> **Instructions for the task**
Your answer should be the exact lines of the data below from the one containing "Lemma trial_balance_row_columns f" through the one containing "total_credit r = sum_where"; please include nothing else.

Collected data

(** The first compensation has nothing to end. *)
Lemma change_compensation_ok e from c actor caller s k s' :
  change_compensation e from c actor caller s = (Ok k, s') ->
  let new := new_compensation e from c actor in
  exists log, is_Some (row_of (employees (working s)) e) /\ within_reach (working s) caller e /\
    row_valid (working s) new /\ committed s' = working s' /\
    k = next_id (compensations (working s)) /\
    ((select (fun _ r => open_of e r) (compensations (working s)) = [] /\
      unique_violation new (compensations (working s)) = None /\
      working s' = logged log (over_compensations (fun t => t ++ [new]) (working s))) \/
     (exists i r, select (fun _ r => open_of e r) (compensations (working s)) = [(i, r)] /\
        cp_from r < from /\ working s' = logged log (superseded i new (working s)))).
Proof.
  unfold change_compensation. intros H. apply committing_ok in H as (s1 & H & -> & ->).
  peel H with get_employee_ok as [He ->]. peel H with enforce_current_ok as [Ha ->].
  peel H with find_by_ok as [-> Ho]. peel H with raise_if_ok as [Hf <-].
  match type of Ho with _ = match ?x with _ => _ end => destruct x as [[i r]|] end.
  - peel H with update_ok as (? & _ & _ & _ & ->).
    apply bind_ok in H as (i' & s2 & E & H). apply or_conflict_ok in E.
    apply add_ok in E as (-> & Hv & _ & ->). peel H with log_event_ok as ->.
      apply ret_ok in H as [<- <-]. eexists. split_and!; [done|done|exact Hv|done|simpl; by rewrite next_id_set|].
      right. exists i, r. split_and!; [exact Ho|lia|reflexivity].
  - peel H with ret_ok as [_ <-].
    apply bind_ok in H as (i' & s2 & E & H). apply or_conflict_ok in E.
    apply add_ok in E as (-> & Hv & Hu & ->). peel H with log_event_ok as ->.
      apply ret_ok in H as [<- <-]. eexists. split_and!; [done|done|exact Hv|done|done|].
      left. split_and!; [exact Ho|exact Hu|reflexivity].
Qed.
Definition _post_journal (store_id posting_date : Z) (src : SourceType) (src_id : option Z)
    (created_by : option Z) (lines : list LineSpec)
    (ety : EntryType) (reversal_of : option Z) : Tx Z :=
  _ ← raise_if (bool_decide (length lines = 0%nat)) (ValidationAppError "EMPTY_JOURNAL_ENTRY");
  _ ← _enforce_period_open store_id posting_date;
  found ← _resolve_accounts (map spec_code lines);
  number ← _generate_journal_number store_id;
  entry_id ← add {| journal_number := number; entry_store_id := store_id;
                    posting_date := posting_date; entry_type := ety; source_type := src;
                    source_id := src_id; reversal_of_id := reversal_of;
                    entry_created_by := created_by |};
  _ ← for_each (add_line found entry_id) lines;
  mret entry_id.

(** ** Reversal *)

Definition automated (s : SourceType) : bool :=
  match s with ST_MANUAL => false | _ => true end.

Definition mirror_line (entry_id : Z) (l : JournalLine) : JournalLine :=
  {| line_entry_id := entry_id; line_account_id := line_account_id l;
     debit := credit l; credit := debit l; line_product_id := line_product_id l |}.

Definition reverse_journal_entry (journal_entry_id : Z) (reversed_by caller_store_id : option Z)
    : Tx Z :=
  found ← get journal_entry_id;
  entry ← of_option found NotFoundError;
  _ ← enforce_store_access caller_store_id (entry_store_id entry);
  _ ← raise_if (automated (source_type entry)) (ConflictError "OPERATIONAL_REVERSAL_REQUIRED");
  _ ← raise_if (bool_decide (entry_type entry = REVERSAL)) (ConflictError "CANNOT_REVERSE_REVERSAL");
  reversals ← query (fun _ e => bool_decide (reversal_of_id e = Some journal_entry_id));
  existing ← scalar_one_or_none reversals;
  match existing with
  | Some (existing_id, _) => mret existing_id
  | None =>
      original_lines ← query (fun _ l => line_entry_id l =? journal_entry_id);
      _ ← raise_if (bool_decide (length original_lines = 0%nat))
            (ConflictError "EMPTY_JOURNAL_ENTRY");
      today ← date_today;
      _ ← _enforce_period_open (entry_store_id entry) today;
      number ← _generate_journal_number (entry_store_id entry);
      reversal_id ← add {| journal_number := number; entry_store_id := entry_store_id entry;
                           posting_date := today; entry_type := REVERSAL;
                           source_type := source_type entry; source_id := source_id entry;
                           reversal_of_id := Some journal_entry_id;
                           entry_created_by := reversed_by |};
      _ ← for_each (fun il : Z * JournalLine =>
                      _ ← add (mirror_line reversal_id il.2); mret tt) original_lines;
      _ ← log_event reversed_by "JOURNAL_ENTRY_REVERSED" "journal_entry" (Some journal_entry_id);
      mret reversal_id
  end.

(** ** Accounting periods *)

Definition close_accounting_period (store_id p_start p_end : Z) (reason : string)
    (actor : Z) (caller_store_id : option Z) : Tx Z :=
  _ ← enforce_store_access caller_store_id store_id;
  _ ← raise_if (p_end <? p_start) (ValidationAppError "INVALID_PERIOD_RANGE");
  now ← datetime_now_utc;
  period_id ← except_integrity
    (add {| period_store_id := store_id; period_start := p_start; period_end := p_end;
            closed_by := actor; closed_at := now; period_reason := reason |})
    (fun _ => _ ← rollback; raise (ConflictError "PERIOD_OVERLAP"));
  _ ← log_event (Some actor) "ACCOUNTING_PERIOD_CLOSED" "accounting_period" (Some period_id);
  mret period_id.

(** ** The ledger invariant *)

Definition one_sided (l : JournalLine) : Prop :=
  (0 < debit l /\ credit l = 0) \/ (0 < credit l /\ debit l = 0).
Lemma payment_lines_net_0 ps code :
  not_tender code ->
  spec_net (map (fun p => _debit (PAYMENT_METHOD_ACCOUNT_CODE p.1) (ledger_of_money p.2)) ps) code = 0.
Proof.
  intros Hn. rewrite payment_lines_net, sum_where_none; [done|].
  intros [m a] _. by apply bool_decide_eq_false_2.
Qed.

Ltac not_tender := let m := fresh in intros m; by destruct m.

(** A posted sale credits revenue with the gross subtotal and tax payable
    with the tax, debits the discounts, and moves exactly the cost of the goods
    sold from inventory to cost of goods sold. *)
Theorem post_sale_journal_accounts i sale ls ps by_ s r s' :
  ledger_wf (working s) -> sale_identity sale ps -> 0 <= cogs_of ls ->
  post_sale_journal i sale ls ps by_ s = (Ok r, s') ->
  let net := posted_net (working s') r in
  net ACCOUNT_SALES_REVENUE = - ledger_of_money (subtotal sale) /\
  net ACCOUNT_TAX_PAYABLE = - ledger_of_money (tax_total sale) /\
  net ACCOUNT_SALES_DISCOUNTS = ledger_of_money (discount_total sale) /\
  net ACCOUNT_COGS = cogs_of ls /\
  net ACCOUNT_INVENTORY = - cogs_of ls /\
  net ACCOUNT_CASH_ON_HAND
  = ledger_of_money (sum_where (fun p => bool_decide (p.1 = CASH)) snd ps
                     - default 0 (change_due sale)).
Proof.
  intros Hwf (H1 & H2 & H3 & H4 & _) Hc H net. unfold net.
  rewrite !(fun code => post_net (P_sale i sale ls ps) by_ s r s' code Hwf H). simpl.
  unfold sale_journal_lines. rewrite !spec_net_app.
  rewrite !payment_lines_net_0 by not_tender. rewrite cash_lines_net.
  destruct (change_due sale) as [c|]; simpl in *; autorewrite with spec_net;
    split_and!; account_nets.
Qed.

Lemma post_sale_journal_accounts_witness :
  let s := after (post demo_sale_posting (Some 1)) demo in
  posted_net (working s) (Some 1) ACCOUNT_INVENTORY = - cogs_of [(2000, 1200000)] /\
  cogs_of [(2000, 1200000)] = 2400000.
Proof.
  intros s. split; [|by vm_compute].
  assert (Hs : post_sale_journal 1 demo_sale [(2000, 1200000)] [(CASH, 1000)] (Some 1) demo
               = (Ok (Some 1), s)) by (by vm_compute).
  destruct (empty_ledger_wf (working demo) eq_refl eq_refl) as [Hw _].
  assert (Hi : sale_identity demo_sale [(CASH, 1000)]) by (vm_compute; intuition congruence).
  assert (Hc : 0 <= cogs_of [(2000, 1200000)]) by (vm_compute; congruence).
  exact (proj1 (proj2 (proj2 (proj2 (proj2
    (post_sale_journal_accounts _ _ _ _ _ _ _ _ Hw Hi Hc Hs)))))).
Defined.

(** A posted return takes back exactly what it refunds: revenue, tax and
    discounts by the refunded amounts, the refund method's account by the money
    paid out, and the cost of the restocked goods back into inventory. *)
Theorem post_sale_return_journal_accounts i store date m ls by_ s r s' :
  ledger_wf (working s) -> return_identity ls -> 0 <= return_cogs ls ->
  post_sale_return_journal i store date m ls by_ s = (Ok r, s') ->
  let net := posted_net (working s') r in
  net ACCOUNT_SALES_REVENUE = ledger_of_money (sum_by refund_price ls) /\
  net ACCOUNT_TAX_PAYABLE = ledger_of_money (sum_by tax_refunded ls) /\
  net ACCOUNT_SALES_DISCOUNTS = - ledger_of_money (sum_by discount_refunded ls) /\
  net (PAYMENT_METHOD_ACCOUNT_CODE m)
  = - ledger_of_money (sum_by refund_price ls - sum_by discount_refunded ls
                       + sum_by tax_refunded ls) /\
  net ACCOUNT_INVENTORY = return_cogs ls /\
  net ACCOUNT_COGS = - return_cogs ls.
Proof.
  intros Hwf (Hn & Heq) Hc H net. unfold net.
  rewrite !(fun code => post_net (P_sale_return i store date m ls) by_ s r s' code Hwf H). simpl.
  assert (0 <= sum_by refund_price ls) by (apply sum_by_nonneg; intros; by apply Hn).
  assert (0 <= sum_by discount_refunded ls) by (apply sum_by_nonneg; intros; by apply Hn).
  assert (0 <= sum_by tax_refunded ls) by (apply sum_by_nonneg; intros; by apply Hn).
  unfold sale_return_journal_lines. autorewrite with spec_net.
  destruct m; simpl; split_and!; account_nets.
Qed.
Lemma trial_balance_row_columns f d ia r :
  trial_balance_row f d ia = Some r ->
  total_debit r = sum_where (fun l => line_account_id l =? ia.1)
    (fun l => if line_kept f d l then debit l else 0) (journal_lines d) /\
  total_credit r = sum_where (fun l => line_account_id l =? ia.1)
    (fun l => if line_kept f d l then credit l else 0) (journal_lines d) /\
  tb_code r = account_code ia.2 /\ tb_type r = account_type ia.2.
Proof.
  unfold trial_balance_row. destruct (_ || _)%bool; [|done]. intros [= <-]. simpl.
  rewrite !(sum_by_filter (line_kept f d)).
  split_and!; [exact (sum_by_filter _ _ _)|exact (sum_by_filter _ _ _)|done|done].
Qed.

(** Entry by entry, what a filter keeps balances. *)
Lemma kept_lines_balanced f d :
  ledger_wf d ->
  sum_where (line_kept f d) debit (journal_lines d)
  = sum_where (line_kept f d) credit (journal_lines d).
Proof.
  intros Hwf.
  assert (Hg : forall side : JournalLine -> Z, sum_where (line_kept f d) side (journal_lines d) =
    sum_by (fun k => sum_where (fun l => bool_decide (line_entry_id l = k))
      (fun l => if line_kept f d l then side l else 0) (journal_lines d))
      (map fst (with_ids (journal_entries d)))).
  { intros side. symmetry. apply sum_group; [apply NoDup_ids|].
    intros l Hl. destruct (lw_refer d Hwf l Hl) as [e He].
    apply list_elem_of_fmap. exists (line_entry_id l, e). by rewrite elem_with_ids. }
  rewrite !Hg. apply sum_by_ext. intros k ([k' e] & -> & Hk)%list_elem_of_fmap.
  apply elem_with_ids in Hk. simpl.
  assert (Hs : forall side : JournalLine -> Z,
    sum_where (fun l => bool_decide (line_entry_id l = k'))
      (fun l => if line_kept f d l then side l else 0) (journal_lines d)
    = if _apply_entry_filters f e
      then sum_where (fun l => line_entry_id l =? k') side (journal_lines d) else 0).
  { intros side. transitivity (sum_by (fun l => if _apply_entry_filters f e then
        if line_entry_id l =? k' then side l else 0 else 0) (journal_lines d)).
    - apply sum_by_ext. intros l _.
      rewrite bool_decide_Zeqb. destruct (Z.eqb_spec (line_entry_id l) k') as [E|E].
      + unfold line_kept. by rewrite E, Hk.
      + by destruct (_apply_entry_filters f e).
    - destruct (_apply_entry_filters f e); [done|apply sum_by_const0]. }
  rewrite !Hs. destruct (_apply_entry_filters f e); [|done].
  by destruct (lw_balanced d Hwf k' e Hk).
Qed.

Lemma trial_balance_totals f s rows s' :
  ledger_wf (working s) -> trial_balance f s = (Ok rows, s') ->
  sum_by total_debit rows = sum_by total_credit rows.
Proof.
  intros Hwf [-> Hp]%trial_balance_ok. rewrite !(sum_by_perm _ _ _ Hp).
  rewrite (trial_balance_column total_debit debit);
    [|intros ia r Hr; apply (trial_balance_row_columns _ _ _ _ Hr)|apply (lw_account _ Hwf)].
  rewrite (trial_balance_column total_credit credit);
    [|intros ia r Hr; apply (trial_balance_row_columns _ _ _ _ Hr)|apply (lw_account _ Hwf)].
  by apply kept_lines_balanced.
Qed.

(** Under any store and date filter, and whatever accounts the filter drops
    from the statement, the debit and the credit column of the trial balance
    have the same total. *)
Theorem trial_balance_balanced f s rows s' :
  ledger_wf (working s) -> trial_balance f s = (Ok rows, s') ->
  s' = s /\ sum_by total_debit rows = sum_by total_credit rows.
Proof.
  intros Hwf H. split; [by apply trial_balance_ok in H as [-> _]|by eapply trial_balance_totals].
Qed.

Lemma demo_sale_ledger_wf : ledger_wf (working (after (post demo_sale_posting (Some 1)) demo)).
Proof.
  destruct (empty_ledger_wf (working demo) eq_refl eq_refl) as [Hw Hr].
  refine (proj1 (post_wf demo_sale_posting (Some 1) demo (Some 1) _ _ Hw Hr _)).
  - vm_compute. intuition congruence.
  - by vm_compute.
Qed.

Definition ok_value {A} (dflt : A) (r : outcome A) : A := match r with Ok a => a | Raise _ => dflt end.

Lemma trial_balance_balanced_witness :
  let s := after (post demo_sale_posting (Some 1)) demo in
  let rows := ok_value [] (trial_balance everything s).1 in
  length rows = 26%nat /\ sum_by total_debit rows = sum_by total_credit rows.
Proof.
  intros s rows. split; [by vm_compute|].
  assert (H : trial_balance everything s = (Ok rows, s)) by (by vm_compute).
  exact (proj2 (trial_balance_balanced everything s rows s demo_sale_ledger_wf H)).
Defined.

(** ** The profit and loss closes the accounting equation *)

(** What the statement assumes of the chart: codes are unique, the three
    revenue codes of the formula are the revenue accounts, and cost of goods
    sold is an expense. *)
Definition revenue_code (c : string) : bool :=
  bool_decide (c = ACCOUNT_SALES_REVENUE) || bool_decide (c = ACCOUNT_SALES_DISCOUNTS)
  || bool_decide (c = ACCOUNT_INVENTORY_ADJUSTMENT_GAIN).

Record chart_ok (t : list Account) : Prop := {
  ch_unique : NoDup (map account_code t);
  ch_revenue :
    Forall (fun a => account_type a = REVENUE <-> revenue_code (account_code a) = true) t;
  ch_cogs : Forall (fun a => account_code a = ACCOUNT_COGS -> account_type a = EXPENSE) t;
}.

Lemma SYSTEM_ACCOUNTS_chart_ok : chart_ok SYSTEM_ACCOUNTS.
Proof.
  constructor; [apply SYSTEM_ACCOUNTS_codes_distinct|..];
    apply (bool_decide_unpack _); by vm_compute.
Qed.

Lemma net_credit_sum rows code :
  NoDup (map tb_code rows) ->
  net_credit rows code
  = sum_where (fun r => bool_decide (tb_code r = code)) (fun r => total_credit r - total_debit r) rows.
Proof.
  unfold net_credit. induction rows as [|r rows IH]; [done|].
  simpl. intros [Hr Hnd]%NoDup_cons. rewrite sum_where_cons. case_bool_decide as E.
  - rewrite sum_where_none; [lia|]. intros x Hx. apply bool_decide_eq_false_2. intros <-.
    apply Hr. rewrite E. apply list_elem_of_fmap. eauto.
  - rewrite IH by done. done.
Qed.

Definition row_credit (r : TrialBalanceRow) : ledger := total_credit r - total_debit r.

(** Net credit of the rows of one type. *)
Definition type_credit (ty : AccountType) (rows : list TrialBalanceRow) : ledger :=
  sum_where (fun r => bool_decide (tb_type r = ty)) row_credit rows.

(** The rows of a statement describe accounts of the chart. *)
Definition rows_of_chart (t : list Account) (rows : list TrialBalanceRow) : Prop :=
  NoDup (map tb_code rows) /\
  forall r, r ∈ rows -> exists a, a ∈ t /\ account_code a = tb_code r /\ account_type a = tb_type r.

Lemma statement_codes_NoDup f d t :
  NoDup (map account_code t) -> NoDup (map tb_code (omap (trial_balance_row f d) (with_ids t))).
Proof.
  induction t as [|a t IH] using rev_ind; [intros _; apply NoDup_nil_2|].
  rewrite with_ids_app, map_app, omap_app, map_app. intros (Hnd & Hdis & _)%NoDup_app.
  simpl. destruct (trial_balance_row f d _) as [r|] eqn:E; simpl; [|by rewrite app_nil_r; apply IH].
  apply NoDup_app. split_and!; [by apply IH| |apply NoDup_singleton].
  intros c (x & -> & ([j b] & Hb & Hx)%list_elem_of_omap)%list_elem_of_fmap Hc.
  apply list_elem_of_singleton in Hc.
  apply trial_balance_row_columns in E as (_ & _ & E & _).
  apply trial_balance_row_columns in Hx as (_ & _ & Hx & _). simpl in *.
  apply elem_with_ids, row_of_elem in Hb.
  apply (Hdis (tb_code x)).
  - rewrite Hx. apply list_elem_of_fmap. by exists b.
  - rewrite Hc, E. left.
Qed.

Lemma rows_of_chart_ok f d :
  NoDup (map account_code (accounts d)) ->
  rows_of_chart (accounts d) (omap (trial_balance_row f d) (with_ids (accounts d))).
Proof.
  intros Hnd. split; [by apply statement_codes_NoDup|].
  intros r ([j a] & Ha & Hr)%list_elem_of_omap.
  apply trial_balance_row_columns in Hr as (_ & _ & Hc & Ht). simpl in *.
  exists a. split_and!; [|done..]. apply elem_with_ids in Ha. by eapply row_of_elem.
Qed.

Lemma net_credit_row rows r :
  NoDup (map tb_code rows) -> r ∈ rows -> net_credit rows (tb_code r) = row_credit r.
Proof.
  intros Hnd Hr. rewrite net_credit_sum by done.
  induction rows as [|x rows IH]; [by apply elem_of_nil in Hr|].
  simpl in Hnd. apply NoDup_cons in Hnd as [Hx Hnd]. rewrite sum_where_cons.
  apply elem_of_cons in Hr as [->|Hr].
  - rewrite bool_decide_eq_true_2 by done. rewrite sum_where_none; [unfold row_credit; lia|].
    intros y Hy. apply bool_decide_eq_false_2. intros E. apply Hx. rewrite <- E.
    apply list_elem_of_fmap. eauto.
  - rewrite bool_decide_eq_false_2, IH; [done|done|done|].
    intros E. apply Hx. rewrite E. apply list_elem_of_fmap. eauto.
Qed.

(** The net credit of the whole statement, split by account type. *)
Lemma credit_by_type rows :
  sum_by row_credit rows
  = type_credit ASSET rows + type_credit LIABILITY rows + type_credit EQUITY rows
    + type_credit REVENUE rows + type_credit EXPENSE rows.
Proof.
  unfold type_credit, sum_where. rewrite <- !sum_by_add. apply sum_by_ext.
  intros r _. destruct (tb_type r); simpl; lia.
Qed.

(** Each row is counted once by the formula of [net_income]. *)
Lemma income_split r :
  (tb_type r = REVENUE <-> revenue_code (tb_code r) = true) ->
  (tb_code r = ACCOUNT_COGS -> tb_type r = EXPENSE) ->
  (if bool_decide (tb_type r = REVENUE) then row_credit r else 0)
  + (if bool_decide (tb_type r = EXPENSE) then row_credit r else 0)
  = (if bool_decide (tb_code r = ACCOUNT_SALES_REVENUE) then row_credit r else 0)
    + (if bool_decide (tb_code r = ACCOUNT_SALES_DISCOUNTS) then row_credit r else 0)
    + (if bool_decide (tb_code r = ACCOUNT_COGS) then row_credit r else 0)
    + (if bool_decide (tb_code r = ACCOUNT_INVENTORY_ADJUSTMENT_GAIN) then row_credit r else 0)
    + (if is_operating_expense r then row_credit r else 0).
Proof.
  unfold is_operating_expense, revenue_code. intros Hrev Hcogs.
  generalize (row_credit r) as x. intros x.
  assert (Hcase : tb_code r = ACCOUNT_SALES_REVENUE \/ tb_code r = ACCOUNT_SALES_DISCOUNTS \/
    tb_code r = ACCOUNT_INVENTORY_ADJUSTMENT_GAIN \/ tb_code r = ACCOUNT_COGS \/
    (tb_code r <> ACCOUNT_SALES_REVENUE /\ tb_code r <> ACCOUNT_SALES_DISCOUNTS /\
     tb_code r <> ACCOUNT_INVENTORY_ADJUSTMENT_GAIN /\ tb_code r <> ACCOUNT_COGS)).
  { destruct (decide (tb_code r = ACCOUNT_SALES_REVENUE)), (decide (tb_code r = ACCOUNT_SALES_DISCOUNTS)),
      (decide (tb_code r = ACCOUNT_INVENTORY_ADJUSTMENT_GAIN)), (decide (tb_code r = ACCOUNT_COGS)); tauto. }
  destruct Hcase as [E|[E|[E|[E|(E1 & E2 & E3 & E4)]]]].
  1-3: rewrite E in *; rewrite (proj2 Hrev eq_refl); simpl; lia.
  - rewrite (Hcogs E), E. simpl. lia.
  - rewrite (bool_decide_eq_false_2 _ E1), (bool_decide_eq_false_2 _ E2),
      (bool_decide_eq_false_2 _ E3), (bool_decide_eq_false_2 _ E4) in *.
    destruct (tb_type r); simpl; try lia. by discriminate (proj1 Hrev eq_refl).
Qed.

Lemma trial_balance_chart f s rows s' :
  NoDup (map account_code (accounts (working s))) -> trial_balance f s = (Ok rows, s') ->
  rows_of_chart (accounts (working s)) rows.
Proof.
  intros Hnd [_ Hp]%trial_balance_ok. destruct (rows_of_chart_ok f _ Hnd) as [H1 H2].
  split; [by rewrite Hp|]. intros r Hr. apply H2. by rewrite <- Hp.
Qed.

Lemma net_income_by_type t rows :
  chart_ok t -> rows_of_chart t rows ->
  net_income (profit_and_loss_of rows) = type_credit REVENUE rows + type_credit EXPENSE rows.
Proof.
  intros [_ Hrev Hcogs] [Hnd Hin]. simpl. unfold net_debit.
  rewrite Forall_forall in Hrev, Hcogs.
  assert (Hop : sum_where is_operating_expense (fun r => - net_credit rows (tb_code r)) rows
                = - sum_where is_operating_expense row_credit rows).
  { unfold sum_where. replace (- sum_by _ rows) with (-1 * sum_by (fun r =>
      if is_operating_expense r then row_credit r else 0) rows) by lia.
    rewrite <- sum_by_scale. apply sum_by_ext. intros r Hr.
    rewrite net_credit_row by done. destruct (is_operating_expense r); lia. }
  rewrite Hop, !net_credit_sum by done. unfold type_credit, sum_where.
  enough (E : sum_by (fun r => (if bool_decide (tb_type r = REVENUE) then row_credit r else 0)
      + (if bool_decide (tb_type r = EXPENSE) then row_credit r else 0)) rows
    = sum_by (fun r => (if bool_decide (tb_code r = ACCOUNT_SALES_REVENUE) then row_credit r else 0)
      + (if bool_decide (tb_code r = ACCOUNT_SALES_DISCOUNTS) then row_credit r else 0)
      + (if bool_decide (tb_code r = ACCOUNT_COGS) then row_credit r else 0)
      + (if bool_decide (tb_code r = ACCOUNT_INVENTORY_ADJUSTMENT_GAIN) then row_credit r else 0)
      + (if is_operating_expense r then row_credit r else 0)) rows).
  { rewrite !sum_by_add in E. unfold row_credit in *. lia. }
  apply sum_by_ext. intros r Hr. destruct (Hin r Hr) as (a & Ha & Hc & Hty).
  specialize (Hrev a Ha). specialize (Hcogs a Ha). rewrite Hc, Hty in *.
  by apply income_split.
Qed.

> **Output for this task**
Lemma trial_balance_row_columns f d ia r :
  trial_balance_row f d ia = Some r ->
  total_debit r = sum_where (fun l => line_account_id l =? ia.1)
    (fun l => if line_kept f d l then debit l else 0) (journal_lines d) /\
  total_credit r = sum_where (fun l => line_account_id l =? ia.1)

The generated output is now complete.